Please give nothing except the number of lines in the records below that include the word "CryptographyServiceFactory".
Top of Supplied information
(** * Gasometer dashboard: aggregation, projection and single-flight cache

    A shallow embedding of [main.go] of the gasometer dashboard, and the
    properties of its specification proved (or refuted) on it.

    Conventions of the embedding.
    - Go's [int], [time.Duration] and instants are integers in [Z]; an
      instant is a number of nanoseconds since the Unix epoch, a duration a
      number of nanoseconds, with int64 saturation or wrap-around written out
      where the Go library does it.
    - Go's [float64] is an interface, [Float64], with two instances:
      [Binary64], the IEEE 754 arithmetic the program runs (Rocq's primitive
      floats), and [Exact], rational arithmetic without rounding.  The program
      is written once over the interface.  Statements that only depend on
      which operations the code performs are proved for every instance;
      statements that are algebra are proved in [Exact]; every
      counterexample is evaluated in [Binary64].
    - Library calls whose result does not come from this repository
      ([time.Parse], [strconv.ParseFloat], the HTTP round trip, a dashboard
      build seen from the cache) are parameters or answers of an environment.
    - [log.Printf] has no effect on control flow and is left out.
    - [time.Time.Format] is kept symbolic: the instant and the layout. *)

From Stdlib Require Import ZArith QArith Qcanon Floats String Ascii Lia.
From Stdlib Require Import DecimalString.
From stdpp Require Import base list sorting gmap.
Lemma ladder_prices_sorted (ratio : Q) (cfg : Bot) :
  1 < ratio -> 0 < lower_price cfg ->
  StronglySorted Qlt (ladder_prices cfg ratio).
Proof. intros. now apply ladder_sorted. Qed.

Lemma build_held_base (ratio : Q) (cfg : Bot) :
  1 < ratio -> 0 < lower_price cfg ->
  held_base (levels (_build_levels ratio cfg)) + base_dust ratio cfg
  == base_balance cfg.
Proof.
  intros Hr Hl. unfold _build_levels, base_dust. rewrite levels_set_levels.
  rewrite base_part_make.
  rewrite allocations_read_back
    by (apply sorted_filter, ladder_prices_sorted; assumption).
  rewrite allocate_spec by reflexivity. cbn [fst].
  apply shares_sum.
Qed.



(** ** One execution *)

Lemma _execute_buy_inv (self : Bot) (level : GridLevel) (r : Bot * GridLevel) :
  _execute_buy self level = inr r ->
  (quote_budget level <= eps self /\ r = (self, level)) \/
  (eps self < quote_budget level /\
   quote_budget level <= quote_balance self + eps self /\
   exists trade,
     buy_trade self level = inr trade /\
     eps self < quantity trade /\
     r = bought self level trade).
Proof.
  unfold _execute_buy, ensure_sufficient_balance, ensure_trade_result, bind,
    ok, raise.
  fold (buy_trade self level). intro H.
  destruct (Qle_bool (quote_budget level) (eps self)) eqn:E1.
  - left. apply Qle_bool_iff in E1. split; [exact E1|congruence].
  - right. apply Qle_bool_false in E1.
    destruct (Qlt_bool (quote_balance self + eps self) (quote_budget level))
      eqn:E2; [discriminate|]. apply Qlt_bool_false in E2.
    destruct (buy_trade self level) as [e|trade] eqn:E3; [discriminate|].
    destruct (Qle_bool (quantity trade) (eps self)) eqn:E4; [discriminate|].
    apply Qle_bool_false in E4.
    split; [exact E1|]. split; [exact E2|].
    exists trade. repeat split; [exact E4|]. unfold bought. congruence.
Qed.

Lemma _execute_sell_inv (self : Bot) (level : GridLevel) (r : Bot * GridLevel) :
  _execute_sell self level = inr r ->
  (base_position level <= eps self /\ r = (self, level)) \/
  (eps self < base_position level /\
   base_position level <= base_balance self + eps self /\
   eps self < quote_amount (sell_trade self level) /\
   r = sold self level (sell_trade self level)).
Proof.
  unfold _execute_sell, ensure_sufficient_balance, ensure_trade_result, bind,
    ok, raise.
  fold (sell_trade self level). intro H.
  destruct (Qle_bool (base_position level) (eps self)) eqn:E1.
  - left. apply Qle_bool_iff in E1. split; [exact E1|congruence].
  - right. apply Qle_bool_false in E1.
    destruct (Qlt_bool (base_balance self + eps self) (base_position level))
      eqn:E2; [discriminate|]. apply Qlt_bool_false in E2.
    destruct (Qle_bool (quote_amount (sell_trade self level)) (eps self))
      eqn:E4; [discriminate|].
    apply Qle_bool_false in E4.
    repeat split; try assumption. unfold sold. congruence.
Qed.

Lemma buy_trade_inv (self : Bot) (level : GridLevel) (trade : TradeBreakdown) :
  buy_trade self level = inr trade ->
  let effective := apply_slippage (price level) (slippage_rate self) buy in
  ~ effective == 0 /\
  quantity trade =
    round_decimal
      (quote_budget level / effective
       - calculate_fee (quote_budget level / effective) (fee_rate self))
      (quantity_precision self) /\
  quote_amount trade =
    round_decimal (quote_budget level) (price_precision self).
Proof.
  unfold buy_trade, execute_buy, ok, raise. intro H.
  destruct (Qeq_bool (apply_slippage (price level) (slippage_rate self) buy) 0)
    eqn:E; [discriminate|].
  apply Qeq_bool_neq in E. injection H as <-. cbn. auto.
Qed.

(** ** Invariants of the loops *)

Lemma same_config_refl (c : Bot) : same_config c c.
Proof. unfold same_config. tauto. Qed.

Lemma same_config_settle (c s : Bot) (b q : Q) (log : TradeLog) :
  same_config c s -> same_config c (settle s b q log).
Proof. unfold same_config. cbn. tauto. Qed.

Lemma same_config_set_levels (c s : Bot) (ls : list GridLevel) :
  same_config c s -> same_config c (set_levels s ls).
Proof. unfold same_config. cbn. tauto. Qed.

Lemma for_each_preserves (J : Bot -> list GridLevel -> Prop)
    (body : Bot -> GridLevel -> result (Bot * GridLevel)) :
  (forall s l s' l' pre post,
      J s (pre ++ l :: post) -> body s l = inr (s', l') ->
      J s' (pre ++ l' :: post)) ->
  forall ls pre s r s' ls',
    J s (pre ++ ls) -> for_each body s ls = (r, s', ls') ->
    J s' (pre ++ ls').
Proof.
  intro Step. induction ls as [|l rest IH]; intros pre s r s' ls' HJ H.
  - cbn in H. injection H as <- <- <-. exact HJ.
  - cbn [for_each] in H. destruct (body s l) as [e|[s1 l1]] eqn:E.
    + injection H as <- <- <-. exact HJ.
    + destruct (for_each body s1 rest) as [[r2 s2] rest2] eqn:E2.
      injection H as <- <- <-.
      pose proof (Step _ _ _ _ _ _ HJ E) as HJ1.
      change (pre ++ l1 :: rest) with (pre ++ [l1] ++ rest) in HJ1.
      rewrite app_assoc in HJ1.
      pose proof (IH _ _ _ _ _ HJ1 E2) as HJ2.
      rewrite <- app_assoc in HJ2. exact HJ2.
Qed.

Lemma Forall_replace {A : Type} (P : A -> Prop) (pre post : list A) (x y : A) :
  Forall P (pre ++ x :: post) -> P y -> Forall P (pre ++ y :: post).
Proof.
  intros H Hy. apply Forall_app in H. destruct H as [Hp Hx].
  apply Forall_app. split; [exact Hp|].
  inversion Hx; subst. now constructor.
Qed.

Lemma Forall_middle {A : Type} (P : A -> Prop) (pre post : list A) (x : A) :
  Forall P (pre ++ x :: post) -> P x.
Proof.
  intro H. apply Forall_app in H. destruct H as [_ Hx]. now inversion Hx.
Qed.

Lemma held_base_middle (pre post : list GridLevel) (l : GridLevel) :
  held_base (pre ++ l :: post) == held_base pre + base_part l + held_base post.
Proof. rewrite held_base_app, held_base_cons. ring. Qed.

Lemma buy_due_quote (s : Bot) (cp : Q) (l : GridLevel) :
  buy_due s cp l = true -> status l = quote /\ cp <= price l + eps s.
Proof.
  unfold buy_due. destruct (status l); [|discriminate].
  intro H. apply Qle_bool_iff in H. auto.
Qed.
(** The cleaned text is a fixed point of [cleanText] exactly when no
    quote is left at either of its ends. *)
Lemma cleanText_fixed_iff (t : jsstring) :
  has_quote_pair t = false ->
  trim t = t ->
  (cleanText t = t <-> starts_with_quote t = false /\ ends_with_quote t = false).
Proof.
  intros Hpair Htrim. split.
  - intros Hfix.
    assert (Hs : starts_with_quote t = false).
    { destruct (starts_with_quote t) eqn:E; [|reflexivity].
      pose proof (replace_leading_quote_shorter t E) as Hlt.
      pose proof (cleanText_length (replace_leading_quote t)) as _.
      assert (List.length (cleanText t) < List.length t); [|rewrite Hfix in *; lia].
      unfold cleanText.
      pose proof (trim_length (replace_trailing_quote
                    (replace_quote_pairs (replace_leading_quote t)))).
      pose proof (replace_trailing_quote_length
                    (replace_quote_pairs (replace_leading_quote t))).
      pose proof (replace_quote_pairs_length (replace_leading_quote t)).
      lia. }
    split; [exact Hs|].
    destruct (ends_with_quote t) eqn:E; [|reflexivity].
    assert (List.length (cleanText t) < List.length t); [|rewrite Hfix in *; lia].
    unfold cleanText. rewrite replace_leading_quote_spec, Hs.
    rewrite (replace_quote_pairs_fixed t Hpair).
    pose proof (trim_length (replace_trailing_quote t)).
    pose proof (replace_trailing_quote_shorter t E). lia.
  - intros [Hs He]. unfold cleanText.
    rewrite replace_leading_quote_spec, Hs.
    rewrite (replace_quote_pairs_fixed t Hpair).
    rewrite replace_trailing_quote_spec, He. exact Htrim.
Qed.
Bottom of Supplied information
Top of Supplied information
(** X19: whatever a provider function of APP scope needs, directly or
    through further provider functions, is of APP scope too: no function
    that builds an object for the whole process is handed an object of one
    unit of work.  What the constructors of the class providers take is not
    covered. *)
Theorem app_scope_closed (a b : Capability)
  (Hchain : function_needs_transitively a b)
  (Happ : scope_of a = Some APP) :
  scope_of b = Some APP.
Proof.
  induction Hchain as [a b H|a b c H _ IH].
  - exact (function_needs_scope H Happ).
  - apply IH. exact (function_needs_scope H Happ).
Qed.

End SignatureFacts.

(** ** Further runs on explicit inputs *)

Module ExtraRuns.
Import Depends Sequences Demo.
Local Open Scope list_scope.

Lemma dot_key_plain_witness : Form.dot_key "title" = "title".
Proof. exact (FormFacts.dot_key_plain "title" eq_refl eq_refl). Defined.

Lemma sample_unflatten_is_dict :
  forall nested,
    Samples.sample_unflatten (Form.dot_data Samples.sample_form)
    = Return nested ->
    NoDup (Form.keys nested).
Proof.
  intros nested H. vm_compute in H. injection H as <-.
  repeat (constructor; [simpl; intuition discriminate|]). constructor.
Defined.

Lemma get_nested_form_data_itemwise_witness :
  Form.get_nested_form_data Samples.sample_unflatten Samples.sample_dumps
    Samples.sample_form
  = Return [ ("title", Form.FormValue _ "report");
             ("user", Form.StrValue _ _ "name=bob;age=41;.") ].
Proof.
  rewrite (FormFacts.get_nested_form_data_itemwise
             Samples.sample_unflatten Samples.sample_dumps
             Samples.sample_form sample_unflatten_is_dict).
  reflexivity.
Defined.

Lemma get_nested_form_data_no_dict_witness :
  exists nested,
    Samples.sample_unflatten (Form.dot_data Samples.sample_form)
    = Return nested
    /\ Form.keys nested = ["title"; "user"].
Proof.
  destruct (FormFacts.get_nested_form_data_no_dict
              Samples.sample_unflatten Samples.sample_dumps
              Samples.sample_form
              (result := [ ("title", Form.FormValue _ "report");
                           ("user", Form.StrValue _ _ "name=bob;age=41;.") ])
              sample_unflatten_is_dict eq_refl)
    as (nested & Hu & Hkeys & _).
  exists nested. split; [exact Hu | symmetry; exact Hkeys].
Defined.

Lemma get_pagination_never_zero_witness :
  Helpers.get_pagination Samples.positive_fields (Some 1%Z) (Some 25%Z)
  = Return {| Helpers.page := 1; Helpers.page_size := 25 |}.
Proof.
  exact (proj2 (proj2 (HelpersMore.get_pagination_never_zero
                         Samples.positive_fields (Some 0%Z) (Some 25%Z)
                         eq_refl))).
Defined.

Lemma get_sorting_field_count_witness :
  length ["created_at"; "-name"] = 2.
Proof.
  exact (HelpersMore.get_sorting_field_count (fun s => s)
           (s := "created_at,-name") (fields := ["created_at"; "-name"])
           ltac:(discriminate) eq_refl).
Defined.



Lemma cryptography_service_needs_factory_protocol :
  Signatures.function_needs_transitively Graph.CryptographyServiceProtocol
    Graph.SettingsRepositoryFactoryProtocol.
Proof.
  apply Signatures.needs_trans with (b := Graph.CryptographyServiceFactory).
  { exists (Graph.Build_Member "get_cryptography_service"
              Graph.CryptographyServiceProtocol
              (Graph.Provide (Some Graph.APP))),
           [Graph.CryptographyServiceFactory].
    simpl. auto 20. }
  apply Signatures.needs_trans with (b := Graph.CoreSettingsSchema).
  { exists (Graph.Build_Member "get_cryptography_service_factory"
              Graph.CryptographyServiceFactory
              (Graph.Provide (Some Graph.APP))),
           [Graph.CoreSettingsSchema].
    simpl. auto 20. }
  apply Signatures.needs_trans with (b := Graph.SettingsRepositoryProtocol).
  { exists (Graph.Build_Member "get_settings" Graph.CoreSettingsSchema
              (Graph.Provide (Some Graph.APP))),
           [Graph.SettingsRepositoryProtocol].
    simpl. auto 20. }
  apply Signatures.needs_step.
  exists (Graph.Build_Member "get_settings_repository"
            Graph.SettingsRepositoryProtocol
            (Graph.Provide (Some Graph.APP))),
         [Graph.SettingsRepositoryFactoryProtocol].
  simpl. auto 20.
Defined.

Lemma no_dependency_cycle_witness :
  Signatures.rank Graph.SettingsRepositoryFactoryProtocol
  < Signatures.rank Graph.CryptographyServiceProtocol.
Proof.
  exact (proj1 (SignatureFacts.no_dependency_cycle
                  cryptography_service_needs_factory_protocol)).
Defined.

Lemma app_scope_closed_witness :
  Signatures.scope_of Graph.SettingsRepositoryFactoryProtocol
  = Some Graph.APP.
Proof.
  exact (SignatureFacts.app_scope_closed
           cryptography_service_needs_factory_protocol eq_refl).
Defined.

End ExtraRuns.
Bottom of Supplied information
Top of Supplied information
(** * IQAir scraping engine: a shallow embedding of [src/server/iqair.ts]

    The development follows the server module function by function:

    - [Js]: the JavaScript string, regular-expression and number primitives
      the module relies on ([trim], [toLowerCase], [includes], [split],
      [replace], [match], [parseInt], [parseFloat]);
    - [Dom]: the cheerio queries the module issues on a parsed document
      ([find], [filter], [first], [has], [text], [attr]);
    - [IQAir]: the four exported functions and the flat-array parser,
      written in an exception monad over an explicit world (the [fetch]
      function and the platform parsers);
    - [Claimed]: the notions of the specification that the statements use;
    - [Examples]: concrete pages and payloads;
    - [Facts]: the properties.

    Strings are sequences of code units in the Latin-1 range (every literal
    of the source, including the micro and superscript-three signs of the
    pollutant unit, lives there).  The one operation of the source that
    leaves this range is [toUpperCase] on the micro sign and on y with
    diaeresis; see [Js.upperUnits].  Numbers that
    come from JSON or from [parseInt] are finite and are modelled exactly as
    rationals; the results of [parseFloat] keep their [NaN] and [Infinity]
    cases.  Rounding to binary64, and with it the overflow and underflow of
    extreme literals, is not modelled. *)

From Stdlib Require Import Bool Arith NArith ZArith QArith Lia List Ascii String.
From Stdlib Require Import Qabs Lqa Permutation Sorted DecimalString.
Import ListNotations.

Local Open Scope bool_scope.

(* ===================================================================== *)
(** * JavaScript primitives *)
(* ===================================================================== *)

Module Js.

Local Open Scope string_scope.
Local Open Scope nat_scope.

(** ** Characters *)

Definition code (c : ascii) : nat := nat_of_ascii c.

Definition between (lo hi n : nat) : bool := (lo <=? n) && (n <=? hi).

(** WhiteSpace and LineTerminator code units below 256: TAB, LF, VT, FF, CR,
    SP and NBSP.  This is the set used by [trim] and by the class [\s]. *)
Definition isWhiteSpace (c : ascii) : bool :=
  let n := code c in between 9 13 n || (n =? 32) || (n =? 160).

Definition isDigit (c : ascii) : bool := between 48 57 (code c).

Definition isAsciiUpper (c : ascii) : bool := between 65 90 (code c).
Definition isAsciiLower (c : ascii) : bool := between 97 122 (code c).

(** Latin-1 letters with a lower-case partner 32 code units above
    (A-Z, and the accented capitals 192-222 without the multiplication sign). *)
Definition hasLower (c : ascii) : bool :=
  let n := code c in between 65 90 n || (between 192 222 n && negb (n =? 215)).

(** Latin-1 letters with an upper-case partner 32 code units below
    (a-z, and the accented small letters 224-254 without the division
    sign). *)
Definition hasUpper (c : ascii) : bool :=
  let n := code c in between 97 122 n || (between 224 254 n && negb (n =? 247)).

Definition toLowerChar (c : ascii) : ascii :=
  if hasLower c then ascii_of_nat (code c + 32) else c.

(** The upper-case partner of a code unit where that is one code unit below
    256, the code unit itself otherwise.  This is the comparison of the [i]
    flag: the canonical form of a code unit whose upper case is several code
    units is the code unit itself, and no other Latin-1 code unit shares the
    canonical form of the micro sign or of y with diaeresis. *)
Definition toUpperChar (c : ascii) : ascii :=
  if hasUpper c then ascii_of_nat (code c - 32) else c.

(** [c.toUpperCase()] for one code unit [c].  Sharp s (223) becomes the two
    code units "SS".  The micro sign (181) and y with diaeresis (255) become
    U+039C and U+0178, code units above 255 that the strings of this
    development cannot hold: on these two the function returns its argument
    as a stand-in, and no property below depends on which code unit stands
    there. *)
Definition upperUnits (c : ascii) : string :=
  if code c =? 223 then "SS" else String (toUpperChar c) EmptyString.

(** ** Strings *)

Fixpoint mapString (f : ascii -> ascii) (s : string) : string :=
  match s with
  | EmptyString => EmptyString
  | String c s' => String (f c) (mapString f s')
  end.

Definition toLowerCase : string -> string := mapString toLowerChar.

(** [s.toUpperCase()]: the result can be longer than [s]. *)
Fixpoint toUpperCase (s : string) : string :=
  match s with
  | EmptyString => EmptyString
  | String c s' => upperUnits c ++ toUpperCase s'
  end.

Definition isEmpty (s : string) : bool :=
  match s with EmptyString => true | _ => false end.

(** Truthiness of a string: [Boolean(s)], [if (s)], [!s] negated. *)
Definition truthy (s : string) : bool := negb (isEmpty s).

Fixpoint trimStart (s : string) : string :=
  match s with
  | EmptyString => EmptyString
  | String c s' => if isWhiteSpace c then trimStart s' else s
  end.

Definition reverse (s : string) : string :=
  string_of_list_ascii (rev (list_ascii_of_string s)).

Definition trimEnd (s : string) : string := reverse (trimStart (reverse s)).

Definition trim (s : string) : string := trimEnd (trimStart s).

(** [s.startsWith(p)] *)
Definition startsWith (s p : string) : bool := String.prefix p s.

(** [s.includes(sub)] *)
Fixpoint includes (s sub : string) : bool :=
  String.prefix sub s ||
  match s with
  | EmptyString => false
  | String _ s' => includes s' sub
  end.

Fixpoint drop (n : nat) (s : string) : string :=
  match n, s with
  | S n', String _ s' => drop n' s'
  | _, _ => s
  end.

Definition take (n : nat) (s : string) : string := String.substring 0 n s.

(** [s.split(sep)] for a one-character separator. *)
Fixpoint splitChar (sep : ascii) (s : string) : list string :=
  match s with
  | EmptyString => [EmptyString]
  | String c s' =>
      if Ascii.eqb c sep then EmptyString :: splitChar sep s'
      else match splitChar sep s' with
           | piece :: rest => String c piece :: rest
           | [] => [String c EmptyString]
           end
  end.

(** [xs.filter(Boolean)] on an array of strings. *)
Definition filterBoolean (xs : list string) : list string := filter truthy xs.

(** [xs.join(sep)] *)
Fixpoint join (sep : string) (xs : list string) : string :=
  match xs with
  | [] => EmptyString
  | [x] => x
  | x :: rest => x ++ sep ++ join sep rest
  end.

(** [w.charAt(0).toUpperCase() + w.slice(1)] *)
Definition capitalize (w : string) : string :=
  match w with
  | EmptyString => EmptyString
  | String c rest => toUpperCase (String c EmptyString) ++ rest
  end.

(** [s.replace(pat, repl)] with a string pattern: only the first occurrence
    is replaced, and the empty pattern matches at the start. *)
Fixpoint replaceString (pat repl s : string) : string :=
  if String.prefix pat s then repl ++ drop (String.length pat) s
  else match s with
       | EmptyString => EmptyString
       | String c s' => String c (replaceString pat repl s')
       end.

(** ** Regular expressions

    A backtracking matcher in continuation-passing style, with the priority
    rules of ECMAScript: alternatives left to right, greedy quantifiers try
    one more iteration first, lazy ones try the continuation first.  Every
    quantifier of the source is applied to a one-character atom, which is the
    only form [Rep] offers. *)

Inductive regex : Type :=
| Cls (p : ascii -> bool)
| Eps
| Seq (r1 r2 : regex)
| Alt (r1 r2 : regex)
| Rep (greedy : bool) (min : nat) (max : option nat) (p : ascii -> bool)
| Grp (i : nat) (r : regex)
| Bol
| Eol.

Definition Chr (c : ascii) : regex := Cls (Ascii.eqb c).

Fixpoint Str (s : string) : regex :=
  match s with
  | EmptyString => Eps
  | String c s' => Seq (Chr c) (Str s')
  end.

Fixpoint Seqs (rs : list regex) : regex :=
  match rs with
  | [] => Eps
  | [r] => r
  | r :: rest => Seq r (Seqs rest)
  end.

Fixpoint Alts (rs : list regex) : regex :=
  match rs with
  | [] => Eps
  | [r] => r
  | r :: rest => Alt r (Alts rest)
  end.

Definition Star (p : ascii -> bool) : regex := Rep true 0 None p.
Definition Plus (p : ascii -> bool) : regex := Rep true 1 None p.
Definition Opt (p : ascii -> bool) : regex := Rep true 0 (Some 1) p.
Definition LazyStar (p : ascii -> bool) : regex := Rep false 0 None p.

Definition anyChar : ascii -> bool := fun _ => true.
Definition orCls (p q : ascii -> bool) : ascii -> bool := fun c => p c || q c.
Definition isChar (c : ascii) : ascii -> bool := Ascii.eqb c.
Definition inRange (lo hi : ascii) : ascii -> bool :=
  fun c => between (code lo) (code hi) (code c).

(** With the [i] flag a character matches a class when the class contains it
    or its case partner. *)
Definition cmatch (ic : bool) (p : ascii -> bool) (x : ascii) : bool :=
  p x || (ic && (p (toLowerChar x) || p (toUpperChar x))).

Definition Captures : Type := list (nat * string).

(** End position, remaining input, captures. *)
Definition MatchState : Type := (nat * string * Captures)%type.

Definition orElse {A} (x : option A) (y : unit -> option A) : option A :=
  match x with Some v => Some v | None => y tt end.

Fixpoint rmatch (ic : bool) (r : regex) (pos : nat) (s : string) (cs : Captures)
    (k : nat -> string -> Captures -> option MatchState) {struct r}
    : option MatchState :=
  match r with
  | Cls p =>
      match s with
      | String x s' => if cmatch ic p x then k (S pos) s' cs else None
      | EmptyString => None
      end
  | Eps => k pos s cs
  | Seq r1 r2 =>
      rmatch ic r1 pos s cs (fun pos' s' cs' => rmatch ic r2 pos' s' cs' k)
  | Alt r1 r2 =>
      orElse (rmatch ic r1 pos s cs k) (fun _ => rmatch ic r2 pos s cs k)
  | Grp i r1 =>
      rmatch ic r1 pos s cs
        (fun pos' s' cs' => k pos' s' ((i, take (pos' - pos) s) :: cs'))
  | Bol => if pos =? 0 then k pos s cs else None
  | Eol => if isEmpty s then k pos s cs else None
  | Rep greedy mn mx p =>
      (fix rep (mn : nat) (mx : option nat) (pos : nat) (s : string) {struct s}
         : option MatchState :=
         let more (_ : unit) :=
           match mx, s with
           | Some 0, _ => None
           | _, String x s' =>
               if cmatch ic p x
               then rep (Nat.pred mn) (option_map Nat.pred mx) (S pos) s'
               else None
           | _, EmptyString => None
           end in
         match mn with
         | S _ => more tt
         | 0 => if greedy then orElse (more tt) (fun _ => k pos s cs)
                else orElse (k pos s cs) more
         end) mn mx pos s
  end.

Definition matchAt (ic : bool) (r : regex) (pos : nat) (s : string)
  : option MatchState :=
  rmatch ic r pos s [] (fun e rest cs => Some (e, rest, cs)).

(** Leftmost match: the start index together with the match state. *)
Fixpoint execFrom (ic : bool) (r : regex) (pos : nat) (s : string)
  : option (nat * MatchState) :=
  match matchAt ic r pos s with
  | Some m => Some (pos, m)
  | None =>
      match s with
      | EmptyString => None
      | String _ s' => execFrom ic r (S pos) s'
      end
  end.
Bottom of Supplied information
# [Output]
3